China tells Iran to 'seize opportunity' to improve international relations before nuclear talks
President Xi Jinping says ‘dialogue momentum’ must be maintained
Reuters in Beijing and Dubai
China’s president told his Iranian counterpart to “seize the opportunity” to improve relations with world powers, as diplomats head to Geneva hoping to clinch a preliminary deal to ease a nuclear dispute between Tehran and the West.
Wednesday’s negotiations will be the third round between Iran and the six powers in just a month. Two weeks ago, they came close to sealing an initial accord to curb Iran’s nuclear activity in exchange for limited relief from sanctions.
China, Iran’s top oil customer and a permanent member of the UN Security Council, has opposed unilateral sanctions on Tehran such as those imposed by Washington and the European Union, and has called repeatedly for talks to resolve the decade-long dispute.
Policymakers on all sides have said an interim accord could be within reach during talks this week.
President Xi Jinping praised Iranian President Hassan Rouhani for his government’s “proactive conduct” on nuclear talks and its efforts to improve ties with the international community, the official Xinhua news agency said late on Tuesday.
“China hopes Iran seizes the opportunity, maintains the dialogue momentum and seeks the greatest common factor to strive for the best results,” Xinhua cited Xi as saying in a phone call with Rouhani.
China will continue to exert a proactive influence in the talks to create conditions for a long-term resolution, Xi said.
The goal is an interim deal that would allow time to negotiate a comprehensive, permanent agreement that provides assurances to the so-called P5+1 powers – the United States, Britain, China, France, Germany and Russia – that Iran’s nuclear programme will not eventually produce bombs.
Iran denies it wants to develop a nuclear weapons capability and insists its programme is limited to the peaceful generation of electricity and medical research – a stance Rouhani reiterated during the call with Xi.
“The last talks made considerable progress and if problems had not been created, we could have reached a win-win agreement,” Rouhani was quoted as saying by the Iranian state news agency IRNA.
The last round of talks stumbled over Iran’s insistence that its “right” to enrich uranium be recognised and disagreement over its work on a heavy-water reactor near Arak, which could yield plutonium for nuclear bombs once it becomes operational.
Iranian Foreign Minister Mohammad Javad Zarif has since indicated a way around the first sticking point, saying Tehran has the right to refine uranium, but will not insist that others explicitly recognise that right.
Rouhani blamed internal differences between Western members of the P5+1 for the failure to strike a deal at the talks earlier this month, and said China should use its political weight to rein in those asking Iran for too many concessions.

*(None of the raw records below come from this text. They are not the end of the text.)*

(** Headers 8, 11 and 10 on a pre-merge node: what reaches the downloader is
    hashed from the raw bytes. *)
Lemma blockHeaders66_hash_of_raw_bytes_witness :
  exists segs,
    In segs (select downloader_input
               (trace (scripted calm) [] (blockHeaders66 node headers_8_11_10 sentry0))) /\
    map csh_HeaderRaw segs = [[x08]; [x0a]; [x0b]] /\
    exists pkt s raws,
      DecodeBytes_BlockHeadersPacket66 (in_Data headers_8_11_10) = Ok pkt /\
      headers_stream (in_Data headers_8_11_10) = Ok s /\
      Stream_Raws (List.length (bh66_BlockHeadersPacket pkt)) s = Ok raws /\
      (exists before after,
         in_Data headers_8_11_10 = before ++ List.concat raws ++ after) /\
      map csh_Header (segments_of (bh66_BlockHeadersPacket pkt) raws)
        = bh66_BlockHeadersPacket pkt /\
      map csh_HeaderRaw (segments_of (bh66_BlockHeadersPacket pkt) raws) = raws /\
      Permutation (segments_of (bh66_BlockHeadersPacket pkt) raws) segs /\
      Forall (fun h => csh_Hash h = RawRlpHash (csh_HeaderRaw h)) segs.
Proof.
  exists (isort Z.leb (segments_of (map header_of [x08; x0b; x0a])
                         [[x08]; [x0b]; [x0a]])).
  split; [ | split ].
  - vm_compute. left. reflexivity.
  - reflexivity.
  - apply (@blockHeaders66_hash_of_raw_bytes byte_codec sample_sort_laws
             sample_stream_laws (scripted calm) [] node headers_8_11_10 sentry0).
    vm_compute. left. reflexivity.
Defined.
(** [defaults] is the object [defaultCustomFields] refers to when the call is
    made.  The event and [msg] are mutated in place: the function returns
    both as it leaves them. *)
Definition addCustomFields (a : Appender) (defaults : obj)
    (loggingEvent : LoggingEvent) (msg : Message) : result (LoggingEvent * Message) :=
  let msg := copy_fields defaults msg in
  let msg := append_category a loggingEvent msg in
  let firstData := index (data loggingEvent) 0 in
  if truthy firstData then
    gelf <-? get_prop firstData "GELF";
    if negb (truthy gelf) then Ok (loggingEvent, msg)
    else
      keys <-? Object_keys firstData;
      let msg :=
        fold_left
          (fun msg key =>
             if accepted_key key
             then assign key (Tree (obj_get (own_props firstData) key)) msg
             else msg)
          keys msg in
      Ok (shift loggingEvent, msg)
  else Ok (loggingEvent, msg).

(** ** preparePacket, lines 94-110

    [now] is the reading of [new Date().getTime()], in milliseconds. *)
Definition preparePacket (a : Appender) (defaults : obj) (now : Z)
    (loggingEvent : LoggingEvent) : result (LoggingEvent * Message) :=
  let msg := empty_message in
  merged <-? addCustomFields a defaults loggingEvent msg;
  let '(loggingEvent, msg) := merged in
  let msg := assign "short_message" (Tree (index (data loggingEvent) 0)) msg in
  msg <-? (if truthy (index (data loggingEvent) 1)
           then stack <-? get_prop (index (data loggingEvent) 1) "stack";
                Ok (assign "full_message" (Tree stack) msg)
           else Ok (assign "full_message" (Tree (VStr "")) msg));
  let msg := assign "version" (Tree (VStr "1.1")) msg in
  let msg :=
    assign "timestamp"
      (if field_truthy (get_timestamp msg) then get_timestamp msg
       else Tree (VNum (num_div (num_of_Z now) (num_of_Z 1000))))
      msg in
  let msg := assign "host" (Tree (VStr (hostname a))) msg in
  let msg := assign "level" (table_get (levelMapping a) (levelStr (level loggingEvent))) msg in
  Ok (loggingEvent, msg).

(** ** The world outside the closure

    What the appender does to its surroundings is recorded call by call.
    [send_results] is what the network will answer to the sends to come, in
    their order: [None] for a datagram that went out, [Some err] for an
    error; past its end every datagram goes out. *)
Inductive debug_message :=
| DebugCreate
| DebugShutdown
| DebugSending
| DebugTooLarge (length : nat)
| DebugLength (length : nat).

Inductive call :=
| debug (m : debug_message)
| console_error (what : string)
| dgram_createSocket
| client_send_call (packet : list Byte.byte) (offset length : nat) (port : number) (host : string)
| client_close_call (cb : option nat)
| process_on_exit
| process_removeListener_exit.

Record World := mkWorld {
  heap : gmap loc obj;
  os_hostname : string;
  socket_running : bool;
  exit_listeners : nat;
  trace : list call;
  send_results : list (option string);
}.

(** A computation reads and changes the world, and returns or throws. *)
Definition M (A : Type) : Type := World -> result A * World.

Definition ret {A} (a : A) : M A := fun w => (Ok a, w).

Definition bind {A B} (m : M A) (k : A -> M B) : M B :=
  fun w =>
    match m w with
    | (Ok a, w') => k a w'
    | (Throw e, w') => (Throw e, w')
    end.

Notation "x <-- m ; k" := (bind m (fun x => k))
  (at level 100, m at next level, right associativity, only parsing).
(** * kube-endpoint-discovery: endpoint discovery for clustered services

    A shallow embedding of [kube-endpoint-discovery.go] and the properties
    of its hostname extractor, FQDN builder, index deriver, output
    formatter and membership poller.

    Go strings are byte sequences: they are modelled by [string], one
    [ascii] per byte.  Go's [int] is the 64-bit one. *)

From Stdlib Require Import ZArith NArith List String Ascii Bool Lia.
From Stdlib Require Import DecimalString DecimalPos.
Import ListNotations.

Local Open Scope string_scope.
Local Open Scope Z_scope.

(** ** Results of code that can panic *)

(** A Go call either returns or panics; a panic that nobody recovers
    terminates the whole program. *)
Inductive outcome (A : Type) : Type :=
| Ret (a : A)
| Panic (msg : string).
Arguments Ret {A} a.
Arguments Panic {A} msg.

(** Indexing a slice, [s[i]]: out of range is a run-time panic. *)
Definition index {A : Type} (s : list A) (i : nat) : outcome A :=
  match nth_error s i with
  | Some a => Ret a
  | None => Panic "runtime error: index out of range"
  end.

(** ** Bytes *)

(** [lo <= c && c <= hi] on byte values. *)
Definition byte_in (lo hi : N) (c : ascii) : bool :=
  (lo <=? N_of_ascii c)%N && (N_of_ascii c <=? hi)%N.

(** ['0' <= c && c <= '9'], which is also the class [\d] of Go's regexp
    syntax (ASCII digits only). *)
Definition is_digit (c : ascii) : bool := byte_in 0x30 0x39 c.

(** The class [\w] of Go's regexp syntax: digits, [A-Z], [a-z] and the
    underscore. *)
Definition is_word (c : ascii) : bool :=
  is_digit c || byte_in 0x41 0x5A c || byte_in 0x61 0x7A c || Ascii.eqb c "_".

(** The line feed that Go writes for the escape [\n]. *)
Definition nl : string := String (ascii_of_N 10) "".

Definition digit_val (c : ascii) : Z := Z.of_N (N_of_ascii c) - 48.

(** ** Go's [strings] package *)

Module strings.

(** [strings.Join(elems, sep)]. *)
Fixpoint Join (elems : list string) (sep : string) : string :=
  match elems with
  | [] => ""
  | [e] => e
  | e :: rest => e ++ sep ++ Join rest sep
  end.

End strings.

(** ** Go's [strconv] package

    [Atoi] and what it calls, in base 10 and for a 64-bit [int], after
    [strconv/atoi.go]. *)

Module strconv.

Inductive NumError : Type := ErrSyntax | ErrRange.

Definition maxUint64 : Z := 18446744073709551615.

(** The digit loop of [ParseUint(s, 10, 64)], [n] being the value read
    so far. *)
Fixpoint parse_digits (s : string) (n : Z) : Z * option NumError :=
  match s with
  | EmptyString => (n, None)
  | String c s' =>
      if is_digit c then
        if maxUint64 / 10 + 1 <=? n then (maxUint64, Some ErrRange)
        else
          let n1 := n * 10 + digit_val c in
          if maxUint64 <? n1 then (maxUint64, Some ErrRange)
          else parse_digits s' n1
      else (0, Some ErrSyntax)
  end.

Definition ParseUint (s : string) : Z * option NumError :=
  match s with
  | EmptyString => (0, Some ErrSyntax)
  | _ => parse_digits s 0
  end.

(** [ParseInt(s, 10, 0)] with a 64-bit [int]. *)
Definition ParseInt (s : string) : Z * option NumError :=
  match s with
  | EmptyString => (0, Some ErrSyntax)
  | String c0 s' =>
      let neg := Ascii.eqb c0 "-" in
      let body := if Ascii.eqb c0 "+" || neg then s' else s in
      let (un, err) := ParseUint body in
      match err with
      | Some ErrSyntax => (0, err)
      | _ =>
          let cutoff := 2 ^ 63 in
          if negb neg && (cutoff <=? un) then (cutoff - 1, Some ErrRange)
          else if neg && (cutoff <? un) then (- cutoff, Some ErrRange)
          else (if neg then - un else un, None)
      end
  end.

(** The fast path of [Atoi], taken for 1 to 18 bytes. *)
Fixpoint atoi_digits (s : string) (n : Z) : Z * option NumError :=
  match s with
  | EmptyString => (n, None)
  | String c s' =>
      if is_digit c then atoi_digits s' (n * 10 + digit_val c)
      else (0, Some ErrSyntax)
  end.

(** [strconv.Atoi(s)]: the value and the error ([None] is [nil]). *)
Definition Atoi (s : string) : Z * option NumError :=
  let sLen := String.length s in
  if (0 <? sLen)%nat && (sLen <? 19)%nat then
    match s with
    | EmptyString => (0, Some ErrSyntax)
    | String c0 s' =>
        let signed := Ascii.eqb c0 "-" || Ascii.eqb c0 "+" in
        let body := if signed then s' else s in
        if signed && (String.length body <? 1)%nat then (0, Some ErrSyntax)
        else
          let (n, err) := atoi_digits body 0 in
          match err with
          | Some _ => (0, err)
          | None => (if Ascii.eqb c0 "-" then - n else n, None)
          end
    end
  else ParseInt s.

(** [strconv.Itoa(i)]: the decimal representation. *)
Definition Itoa (i : Z) : string := NilZero.string_of_int (Z.to_int i).

End strconv.

(** ** Go's [regexp] package, for the one pattern of the program *)

Module regexp.

(** The tail of the pattern, a dash and group 2: the text of group 2. *)
Definition match_tail (s : string) : option string :=
  match s with
  | String c (String d _) =>
      if Ascii.eqb c "-" && is_digit d then Some (String d "") else None
  | _ => None
  end.

(** [\w*] and the tail at the head of [s], as a backtracking matcher
    runs them:
    the star takes a byte when it can and gives it back when the rest
    fails.  The result is the text of [\w*] and that of group 2. *)
Fixpoint match_word_star (s : string) : option (string * string) :=
  match s with
  | String c s' =>
      if is_word c then
        match match_word_star s' with
        | Some (w, d) => Some (String c w, d)
        | None => option_map (pair "") (match_tail s)
        end
      else option_map (pair "") (match_tail s)
  | EmptyString => option_map (pair "") (match_tail s)
  end.

(** One match attempt of the whole pattern (group 1 is [^\w*], group 2
    is [\d], a dash between them) at a position; [bot] tells whether the
    position is the beginning of the text, where alone [^] holds.  The
    result is the slice [whole match; group 1; group 2]. *)
Definition match_here (bot : bool) (s : string) : option (list string) :=
  if bot then
    match match_word_star s with
    | Some (w, d) => Some [w ++ "-" ++ d; w; d]
    | None => None
    end
  else None.

(** The leftmost match: positions are tried from left to right. *)
Fixpoint search (bot : bool) (s : string) : option (list string) :=
  match match_here bot s with
  | Some m => Some m
  | None =>
      match s with
      | String _ s' => search false s'
      | EmptyString => None
      end
  end.

(** [re.FindStringSubmatch(s)] for the compiled pattern of
    [getNodeIndex]: the match and its groups, or the nil slice. *)
Definition FindStringSubmatch (s : string) : list string :=
  match search true s with
  | Some m => m
  | None => []
  end.

End regexp.

(** ** Go's [fmt] package: [Printf] called with a format and no operand

    The verb parser of [doPrintf] in [fmt/print.go], for an empty list of
    operands: no verb finds an operand, so every verb but the doubled
    percent sign writes an error marker.  The format is read from left
    to right; where the source moves an index [i] over [format], the
    functions below take and return the bytes from [i] on. *)

Module fmt.

Definition percentBangString : string := "%!".
Definition missingString : string := "(MISSING)".
Definition badIndexString : string := "(BADINDEX)".
Definition noVerbString : string := "%!(NOVERB)".
Definition badWidthString : string := "%!(BADWIDTH)".
Definition badPrecString : string := "%!(BADPREC)".

(** The encoding of [utf8.RuneError], U+FFFD. *)
Definition runeErrorBytes : string :=
  String (ascii_of_N 0xEF) (String (ascii_of_N 0xBF) (String (ascii_of_N 0xBD) "")).

Definition tooLarge (x : Z) : bool := (1000000 <? x) || (x <? -1000000).

(** [parsenum(s, start, end)] on the bytes [s[start:end]]: the number,
    whether there is one, and the bytes from [newi] on.  A number that
    is too large gives [newi = end]: nothing is left. *)
Fixpoint parsenum_from (s : string) (num : Z) (isnum : bool)
  : Z * bool * string :=
  match s with
  | String c s' =>
      if is_digit c then
        if tooLarge num then (0, false, "")
        else parsenum_from s' (num * 10 + digit_val c) true
      else (num, isnum, s)
  | EmptyString => (num, isnum, s)
  end.

Definition parsenum (s : string) : Z * bool * string :=
  parsenum_from s 0 false.

(** The bytes before the first closing bracket and those after it. *)
Fixpoint until_bracket (s : string) : option (string * string) :=
  match s with
  | EmptyString => None
  | String c s' =>
      if Ascii.eqb c "]" then Some ("", s')
      else
        match until_bracket s' with
        | Some (inner, rest) => Some (String c inner, rest)
        | None => None
        end
  end.

(** [parseArgNumber(format)], [format] starting at an opening bracket:
    the index, whether it is one, and the bytes from [wid] on. *)
Definition parseArgNumber (format : string) : Z * bool * string :=
  match format with
  | EmptyString => (0, false, "")
  | String _ after =>
      if (String.length format <? 3)%nat then (0, false, after)
      else
        match until_bracket after with
        | Some (inner, rest) =>
            let '(width, ok, unread) := parsenum inner in
            if negb ok || negb (String.eqb unread "") then (0, false, rest)
            else (width - 1, true, rest)
        | None => (0, false, after)
        end
  end.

“We expect China, as a big country with authority in the field of international relations, to exercise its duty with respect to the excessive demands of some countries,” he said.
Western governments suspect Iran has enriched uranium with the covert aim of developing the means to fuel nuclear weapons, a charge Tehran denies. Refined uranium can also fuel nuclear power plants – Iran’s stated goal.
A shift towards meaningful diplomacy between Iran and the world powers began after the June election of Rouhani on a platform to relieve the country’s international isolation and to get sanctions strangling its oil-dependent economy lifted.